(Collected data entries)
Segment Open
(** X6: the event log of a run of the preemptive scheduler that returns
    on a valid registry that fits the [int] clock.  Every row names a slot
    of the registry and a time between 0 and the total time, which is an
    [int]; the rows are in order of time; every job has exactly one
    Complete row and one Start row more than it has Preempt rows; in all
    there are as many Start rows as context switches; and no job is left
    running. *)
Theorem X6_priority_event_log (proc : list Process) (fuel : nat)
    (s : Priority.State) :
  valid_registry proc -> fits_int proc ->
  Priority.run fuel proc = Returned s ->
  Priority.current_time s <= INT_MAX /\
  Forall (fun e => (Priority.ev_pid e < length proc)%nat /\
                   0 <= Priority.ev_time e <= Priority.current_time s)
    (Priority.events s) /\
  (forall i j e1 e2,
     Priority.events s !! i = Some e1 -> Priority.events s !! j = Some e2 ->
     (i <= j)%nat -> Priority.ev_time e1 <= Priority.ev_time e2) /\
  (forall i, (i < length proc)%nat ->
     count_rows Priority.Complete i (Priority.events s) = 1 /\
     count_rows Priority.Start i (Priority.events s)
     = count_rows Priority.Preempt i (Priority.events s) + 1) /\
  count_events Priority.Complete (Priority.events s) = Z.of_nat (length proc) /\
  count_events Priority.Start (Priority.events s) = Priority.context_switches s /\
  Priority.is_running s = None.
Proof.
  intros Hv Hfit Hrun.
  assert (Priority.current_time s <= INT_MAX) as Hint.
  { pose proof (run_total_bound proc fuel (Priority.temp s)
                  (set_context_switches (Priority.context_switches s)
                     (calculate_metrics (Priority.temp s)
                        (Priority.current_time s))) Hv) as Hb.
    simpl in Hb. unfold fits_int in Hfit.
    enough (0 <= Priority.current_time s
            <= last_arrival proc + sum_of burst_time proc) by lia.
    apply Hb. left. unfold priority_scheduling. by rewrite Hrun. }
  apply priority_run_reachable in Hrun as [Hreach Hexit].
  pose proof (priority_reachable_run_inv proc s Hv Hreach) as Hinv.
  destruct (run_inv_all_completed _ _ _ _ Hinv Hexit) as [Hc Hall].
  pose proof (run_length _ _ Hinv) as Hlen. simpl in Hlen.
  pose proof (priority_reachable_log_inv proc s Hv Hreach)
    as [HS _ HC _ Hrunning Hrows Hsorted].
  pose proof (priority_reachable_rows_inv proc s Hv Hreach) as Hper.
  rewrite Hlen in Hrows. rewrite Hc in HC.
  split; [done|]. split; [done|]. split; [done|]. split.
  { intros i Hi. rewrite <- Hlen in Hi.
    apply lookup_lt_is_Some in Hi as [p Hp].
    pose proof (Forall_lookup_1 _ _ _ _ Hall Hp) as [Hz _].
    destruct (Hper i p Hp) as [H1 H2]. rewrite H1, H2, Hz. split; [done|].
    by rewrite decide_True by (by right). }
  repeat split; try done.
  destruct (Priority.is_running s) as [r|] eqn:HR; [|done].
  destruct (Hrunning r eq_refl) as (p & Hp & Hrem & _).
  pose proof (Forall_lookup_1 _ _ _ _ Hall Hp) as [Hz _]. lia.
Qed.
(** X3.  The halo-exchange bucket [times[6]] never receives a timer
    reading: [t6] is initialised to zero and no statement of [CG] stores
    into it, so whatever the timer, the kernels and the number of
    iterations, [CG] adds exactly zero to it. *)
Theorem cg_halo_bucket_gets_zero (nrow : Z) (r z p Ap b x : list F)
  (maxIter : Z) (tolerance : F) (niters : Z) (times : list F)
  (doPreconditioning : bool) :
  length times = 7%nat ->
  exists out,
    CG K mytimer nrow r z p Ap b x maxIter tolerance niters times
       doPreconditioning = Ok out /\
    nth 6 (out_times out) zero = add (nth 6 times zero) zero.
Proof.
  intros Hlen. unfold CG. cbn [bind ComputeFuture_SQRT].
  match goal with
  | |- context [cg_loop K mytimer nrow maxIter tolerance doPreconditioning
                        ?n0 ?fuel 1 ?s0] =>
      destruct (cg_loop_total K mytimer nrow maxIter tolerance
                  doPreconditioning n0 fuel 1 s0
                  (or_introl eq_refl) ltac:(lia))
        as (kf & sf & Hl & _);
      pose proof (cg_loop_slot6 nrow maxIter tolerance doPreconditioning
                    n0 fuel 1 s0 kf sf Hl) as H6
  end.
  rewrite Hl. cbn [bind snd]. eexists. split; [reflexivity|].
  cbn [out_times]. cbn [s_timers] in H6.
  repeat first [ rewrite slot_TICK in H6
               | rewrite slot_TOCK in H6 by discriminate
               | rewrite slot_dot_time in H6 by discriminate ].
  simpl in H6.
  rewrite store_times by exact Hlen. rewrite H6.
  destruct times as [|a0 [|a1 [|a2 [|a3 [|a4 [|a5 [|a6 [|a7 rest]]]]]]]];
    try discriminate.
  reflexivity.
Qed.

End Bucket6.
Lemma uploads_do_not_overwrite_witness :
  (uuid_hex a_uuid = true /\ uuid_hex another_uuid = true
   /\ a_uuid <> another_uuid
   /\ name_max
        ("uploads/" +:+ a_uuid
         +:+ snd (os_path.splitext (UploadFile.filename picture)))
        (UploadFile.file picture) = Whole)
  /\ ("uploads/" +:+ a_uuid
      +:+ snd (os_path.splitext (UploadFile.filename picture))
      <> "uploads/" +:+ another_uuid
         +:+ snd (os_path.splitext (UploadFile.filename long_name))
      /\ disk (snd (upload name_max another_uuid long_name
                      (snd (upload name_max a_uuid picture empty_host))))
           !! ("uploads/" +:+ a_uuid
               +:+ snd (os_path.splitext (UploadFile.filename picture)))
         = Some (UploadFile.file picture)
      /\ (name_max
            ("uploads/" +:+ another_uuid
             +:+ snd (os_path.splitext (UploadFile.filename long_name)))
            (UploadFile.file long_name) = Whole ->
          disk (snd (upload name_max another_uuid long_name
                       (snd (upload name_max a_uuid picture empty_host))))
            !! ("uploads/" +:+ another_uuid
                +:+ snd (os_path.splitext (UploadFile.filename long_name)))
          = Some (UploadFile.file long_name))).
Proof.
  assert (H : a_uuid <> another_uuid) by discriminate.
  split; [split; [reflexivity | split; [reflexivity | split;
            [exact H | reflexivity]]]|].
  exact (uploads_do_not_overwrite name_max a_uuid another_uuid picture
           long_name empty_host eq_refl eq_refl H eq_refl).
Defined.

Lemma upload_keeps_the_extension_witness :
  uuid_hex a_uuid = true
  /\ (os_path.splitext
        (a_uuid +:+ snd (os_path.splitext (UploadFile.filename script)))
      = (a_uuid, snd (os_path.splitext (UploadFile.filename script)))
      /\ fst (os_path.splitext (UploadFile.filename script))
         +:+ snd (os_path.splitext (UploadFile.filename script))
         = UploadFile.filename script).
Proof.
  split; [reflexivity|].
  exact (upload_keeps_the_extension a_uuid script eq_refl).
Defined.

Lemma uploaded_file_is_announced_witness :
  (uuid_hex a_uuid = true
   /\ has_surrogate (UploadFile.filename picture) = false
   /\ fst (upload name_max a_uuid picture empty_host) =
      Return
        (JDict [("filename", JStr "cat.png");
             ("url", JStr "/uploads/0123456789abcdef0123456789abcdef.png");
             ("mimetype", JStr "image/png")]))
  /\ (fst (turn env_up "demo" "bob"
             (file_frame
                [("filename", JStr "cat.png");
                 ("url", JStr "/uploads/0123456789abcdef0123456789abcdef.png");
                 ("mimetype", JStr "image/png")])
             (demo_alice_bob env_up)) = Return tt
      /\ map recipient
           (drop (length (wire (demo_alice_bob env_up)))
              (wire (snd (turn env_up "demo" "bob"
                            (file_frame
                               [("filename", JStr "cat.png");
                                ("url",
                                 JStr "/uploads/0123456789abcdef0123456789abcdef.png");
                                ("mimetype", JStr "image/png")])
                            (demo_alice_bob env_up))))) =
         map (fun c =>
                (Client.ws c,
                 file_event "bob"
                   (JStr ("/uploads/" +:+ a_uuid
                          +:+ snd (os_path.splitext
                                     (UploadFile.filename picture))))
                   (JStr (UploadFile.filename picture))
                   (json_of (UploadFile.content_type picture))
                   (utcnow env_up (tick (demo_alice_bob env_up)))))
           (members "demo" (demo_alice_bob env_up))
      /\ disk (snd (upload name_max a_uuid picture empty_host))
           !! ("uploads/" +:+ a_uuid
               +:+ snd (os_path.splitext (UploadFile.filename picture)))
         = Some (UploadFile.file picture)).
Proof.
  assert (H : fst (upload name_max a_uuid picture empty_host) =
              Return
                (JDict [("filename", JStr "cat.png");
                        ("url",
                         JStr "/uploads/0123456789abcdef0123456789abcdef.png");
                        ("mimetype", JStr "image/png")]))
    by (vm_compute; reflexivity).
  split; [split; [reflexivity | split; [reflexivity | exact H]]|].
  exact (uploaded_file_is_announced env_up name_max a_uuid picture empty_host
           "demo" "bob" (demo_alice_bob env_up) eq_refl eq_refl _ H).
Defined.

(** A stored name longer than the file system takes: [open] raises, and
    [upload] answers nothing and stores nothing. *)
Example upload_of_a_long_extension_fails :
  upload name_max a_uuid long_name empty_host = (Raise OSError, empty_host).
Proof. vm_compute. reflexivity. Qed.

(** A chat whose text is a lone surrogate: the line that logs it cannot
    be printed, and the session ends without a [chat] event. *)
Example surrogate_chat_ends_the_session :
  bad (Decoded (JDict surrogate_chat)) = true
  /\ turn env_up "demo" "bob" (Decoded (JDict surrogate_chat))
       (demo_alice_bob env_up)
     = (Raise UnicodeEncodeError, demo_alice_bob env_up)
  /\ fst (session env_up "demo" "bob" 2 [Decoded (JDict surrogate_chat)]
            (demo_alice_bob env_up)) = Return TERMINATED.
Proof. repeat split; vm_compute; reflexivity. Qed.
Segment Closed
What to produce >> All lines above that include the word "temp" must be copied into the answer.

Output for this exercise >>
  { pose proof (run_total_bound proc fuel (Priority.temp s)
                     (calculate_metrics (Priority.temp s)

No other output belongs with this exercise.